Facing the difficult truth of sexual abuse
Sometimes, you just have to face a difficult fact.
Child sexual abuse is pervasive in Bermuda and often takes place within church communities, where people usually try to keep it hushed up. I have several clients who, as adults, are trying to deal with the wreckage that has caused.
This includes great difficulty dealing with their churches and their relationships with God Himself. When you think about it, why should Bermuda be any different from other places, since child sexual abuse is not limited by geopolitical boundary?
When children have been abused sexually, no one does anyone a service by erring on the side of secrecy. The best thing is to get it out into the light and fresh air.
Healing comes by cleaning the infection and providing no cover where it might fester in the concealed safety of superficial action. In many churches the problem includes multiple generations and cases of abuse that have not been handled well.
That kind of thing infects a church. It's a cancer growing in the bowel that only becomes visible when it kills.
It makes no sense to tell such a victim to read his Bible and pray about it, but not to go to the doctor.
In the same way, a sex offender in the church needs the forgiveness and support of his brothers and sisters AND the clinical treatment that can help him understand and deal with his psychophysical patterns of arousal and offending. The best thing a church might do if they intend to face this problem is to insist on hard accountability.

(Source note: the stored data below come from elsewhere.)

(** C18: a settlement, run undisturbed, is a decision table over the rows of the run
    that speak about its current plan. None of them: no verdict. A pending one:
    pending, whatever the others say; otherwise any rejection rejects, else any
    approval approves, else the chain has expired. Only a decided chain moves the
    run, to the status of the verdict in both columns, and never out of a status
    the settlement protects; nothing else is written. An approved chain is
    exactly what the apply gate then looks for. *)
Theorem settlement_decides s id w run (Hw : tableOk w) (Hs : cs_store s = true) (Hid : id <> "") (Hr : w_runs w !! id = Some run) :
  let m := chainOf w id (r_PlanHash run) in
  let v := match m with [] => SettleNone | _ => chainVerdict m end in
  (exists at_, quiet (exec orc) (SettleApproval s id) w = ((v, None), setRuns w (<[id := settledRow run v at_]> (w_runs w)))) /\
  (v = SettlePending <-> exists a, a ∈ m /\ Approval.r_Status a = "pending") /\
  (v = SettleRejected <-> (exists a, a ∈ m /\ Approval.r_Status a = "rejected") /\ forall a, a ∈ m -> Approval.r_Status a <> "pending") /\
  (v = SettleApproved <-> attested w id (r_PlanHash run) /\
     forall a, a ∈ m -> Approval.r_Status a <> "pending" /\ Approval.r_Status a <> "rejected").
Proof.
  intros m v. split; [by apply settle_quiet|]. destruct (verdict_table m) as (Hp & Hj & Ha). fold v in Hp, Hj, Ha.
  split_and!; [done|rewrite Hj; naive_solver|].
  assert (Hatt : attested w id (r_PlanHash run) <-> exists a, a ∈ m /\ Approval.r_Status a = "approved").
  { unfold attested. subst m. setoid_rewrite elem_of_chainOf; [|done]. naive_solver. }
  rewrite Ha, Hatt. naive_solver.
Qed.
End settle.

(** ** The chain a plan asks for *)

(** Who can vote on it. *)
Definition voters (run : Run) (d : chainDemand) : list string :=
  if cd_exclude d then withoutIdentity (cd_approvers d) (Dispatch.r_Creator run) else cd_approvers d.

(** The record it opens. *)
Definition opened (run : Run) (d : chainDemand) (id : string) (t expires : Z) : Approval.Approval :=
  Approval.MkApproval id (r_ID run) (cd_tier d) Approval.StatusPending (cd_approvers d) (cd_min d) [] t expires (r_PlanHash run)
    (Dispatch.r_Creator run) (cd_exclude d) 0 "".

Lemma tier_bounds tier m : Approval.MinApproversFor tier = inr m ->
  1 <= m /\ Approval.IsLevel tier = true /\ (tier = Approval.LevelHigh -> m = 2).
Proof.
  unfold Approval.MinApproversFor, Approval.level_Get, Approval.NewLevelManager.
  destruct (_ !! tier) as [cfg|] eqn:E; [|done]. intros [= <-].
  repeat (apply lookup_insert_Some in E as [[<- <-]|[_ E]]; [by split_and!; cbn|]). by apply lookup_empty_Some in E.
Qed.

Lemma MaxLevel_named a b : Risk.MaxLevel a b <> "".
Proof.
  unfold Risk.MaxLevel.
  destruct (Risk.levelOrder_cases a) as [[-> ->]|[[-> ->]|[[-> ->]| ->]]];
    destruct (Risk.levelOrder_cases b) as [[-> ->]|[[-> ->]|[[-> ->]| ->]]]; done.
Qed.

Lemma voters_length run d : Z.of_nat (length (voters run d)) <= Z.of_nat (length (cd_approvers d)).
Proof.
  unfold voters, withoutIdentity. destruct (cd_exclude d); [|lia]. destruct (String.eqb _ ""); [lia|].
  pose proof (length_filter (fun a => a <> Dispatch.r_Creator run) (cd_approvers d)). lia.
Qed.

Lemma voters_nodup run d : NoDup (cd_approvers d) -> NoDup (voters run d).
Proof.
  intros H. unfold voters, withoutIdentity. destruct (cd_exclude d); [|done]. destruct (String.eqb _ ""); [done|]. by apply NoDup_filter.
Qed.

(** The record's own checks admit the voters, once each, and nobody else. *)
Lemma opened_admits run d id t expires ds x : cd_approvers d <> [] ->
  Approval.recordChecks (Approval.withStatus (opened run d id t expires) Approval.StatusPending ds) x = None <->
  x ∈ voters run d /\ Approval.hasDecided ds x = false.
Proof.
  intros Hne. unfold Approval.recordChecks, Approval.excluded, Approval.isAuthorized.
  cbn [Approval.withStatus opened Approval.a_Approvers Approval.a_ExcludeInitiator Approval.a_Initiator Approval.a_Decisions].
  destruct (cd_approvers d) as [|y l] eqn:El; [done|]. rewrite <- El. clear El.
  unfold voters, withoutIdentity. destruct (inSet (cd_approvers d) x) eqn:Ei; cbn [negb].
  - apply inSet_spec in Ei. destruct (cd_exclude d); cbn [andb].
    + destruct (String.eqb_spec (Dispatch.r_Creator run) "") as [->|Hc]; cbn [negb].
      * destruct (Approval.hasDecided ds x); naive_solver.
      * rewrite list_elem_of_filter. destruct (String.eqb_spec x (Dispatch.r_Creator run)); destruct (Approval.hasDecided ds x); naive_solver.
    + destruct (Approval.hasDecided ds x); naive_solver.
  - split; [done|]. intros [Hv _]. assert (x ∈ cd_approvers d) as Hx; [|apply inSet_spec in Hx; congruence].
    revert Hv. destruct (cd_exclude d); [|done]. destruct (String.eqb _ ""); [done|]. by intros [_ ?]%list_elem_of_filter.
Qed.

Section kickoff.
Context (decodePlan : string -> option Plan.Plan) (parseInline : string -> option Dsl.ApprovalSpec) (orc : stmt -> ans).

Abbreviation demands := (demand decodePlan parseInline).
Abbreviation specOf := (approvalSpec parseInline).

Definition declaredTier (p : Plan.Plan) (run : Run) : string := match specOf p run with Some x => Dsl.ap_Level x | None => "" end.

(** What a demand that is not refused satisfies. *)
Lemma demand_inv p run d : r_PlanJSON run <> "" -> decodePlan (r_PlanJSON run) = Some p -> demands p run = inr d ->
  cd_tier d = Risk.MaxLevel (declaredTier p run) (Plan.p_ApprovalFloor p) /\
  (exists m, Approval.MinApproversFor (cd_tier d) = inr m /\ m <= cd_min d) /\
  (forall spec, specOf p run = Some spec -> Dsl.ap_MinApprovers spec <= cd_min d /\ (Dsl.ap_ExcludeInitiator spec = true -> cd_exclude d = true)) /\
  (cd_tier d = Approval.LevelHigh -> cd_exclude d = true) /\
  cd_min d <= Z.of_nat (length (voters run d)).
Proof.
  intros Hj%String.eqb_neq Hp. unfold demand, derivedApprovalTier. rewrite Hj, Hp. fold (declaredTier p run).
  set (tier := Risk.MaxLevel _ _). assert (Ht : String.eqb tier "" = false) by apply String.eqb_neq, MaxLevel_named. rewrite Ht. rewrite Ht.
  destruct (Approval.MinApproversFor tier) as [e|m] eqn:Em; [done|].
  match goal with |- (if ?b then _ else _) = _ -> _ => destruct b eqn:Eb; [done|] end. intros [= <-]. cbn [cd_tier cd_min cd_exclude cd_approvers].
  apply Z.ltb_ge in Eb. split_and!; [done| | | |exact Eb].
  - exists m. split; [done|]. destruct (specOf p run); lia.
  - intros spec ->. split; [lia|]. intros ->. apply orb_true_r.
  - intros ->. done.
Qed.

Lemma create_quiet svc run d expires w m :
  r_ID run <> "" -> Approval.MinApproversFor (cd_tier d) = inr m -> m <= cd_min d -> cd_min d <= Z.of_nat (length (cd_approvers d)) ->
  let i := y_appr (orc (LAppr Approval.SNewID)) in
  let a := opened run d (Approval.a_id i) (Approval.a_time (y_appr (orc (LAppr Approval.SNow)))) expires in
  Approval.a_err i = None -> (forall r, r ∈ w_appr w -> Approval.r_ID r <> Approval.a_id i) ->
  quiet (exec orc) (onApprovals (Approval.Create svc (Approval.MkCreateRequest "" (r_ID run) (cd_tier d) (cd_approvers d)
    (cd_min d) expires (r_PlanHash run) (Dispatch.r_Creator run) (cd_exclude d)))) w
  = (inr a, setAppr w (w_appr w ++ [Approval.StateApproval a])).
Proof.
  intros Hid%String.eqb_neq Hm Hle Hn i a Hi Hfresh. destruct (tier_bounds _ _ Hm) as (H1 & Hlev & _).
  unfold Approval.Create. cbn [Approval.cq_RunID Approval.cq_Level Approval.cq_MinApprovers Approval.cq_Approvers Approval.cq_ID].
  rewrite Hid, Hlev. cbn [negb]. unfold Approval.quorum.
  destruct (Z.leb_spec (cd_min d) 0); [lia|]. destruct (Z.ltb_spec (Z.of_nat (length (cd_approvers d))) (cd_min d)); [lia|].
  rewrite andb_false_r. cbn [quiet exec onApprovals embed String.eqb]. fold i. rewrite Hi. cbn [quiet exec embed Approval.dbexec].
  destruct (existsb _ (w_appr w)) eqn:E; [|done]. apply existsb_elem in E as (r & Hr & Hs%String.eqb_eq). by apply Hfresh in Hr.
Qed.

Forgive, yes, but verify. Get nosy. Don't be afraid to get dirty with it.
Unfortunately, most people are in over their heads on this subject from the very beginning.
Understanding takes information and consultation with people of competence. The Association for the Treatment of Sexual Abusers (www.atsa.com) is an international group providing standards for those who work in this field, and they would provide a helpful starting place for church leaders in need of resources.
Here are some basic facts to consider.
Juvenile sex offenders for the most part do not have a set pattern of offending; they tend to commit crimes of convenience that often involve family members, but adult offenders display a set pattern which includes a familiar cycle.
Juvenile sex offenders respond to treatment much better than adults, but with both the risk of re-offending goes up dramatically without treatment. The cycle of offence includes periods of deviant arousal coupled with the intentional grooming of victims and various forms of coercion or even force.
Those at most risk for re-offending have some characteristics in common, and one of them is the degree of force they utilise to get what they want. In completing an accurate and helpful evaluation of such adult offenders, there is a very precise process to establish what kind of deviant arousal a man experiences and to uncover what he would otherwise keep secret.
If any person were to systematically groom and offend a child over a period of several years, and especially if he were to use coercive intimidation and force to effect the behaviour, that would indicate sophistication in offending.
Such a person should complete a Sex Offender Specific Evaluation, which is an involved procedure that includes polygraph, and psychophysical testing, a complete psychological evaluation, and extensive interviewing.
Without such an evaluation, adult sex offenders tend to slip away, which leaves them undetected, untreated, and an extreme risk for re-offending.
In a Christian man I cannot think of a more destructive situation, because he would be sick, ill with a disease sure to lead him into failure and relapse, then despair of his own sin, let alone all the grief for other people in the families and communities against which he might offend.
It is precisely because churches have not understood all this that the terrible results that periodically rock major church organisations have taken place.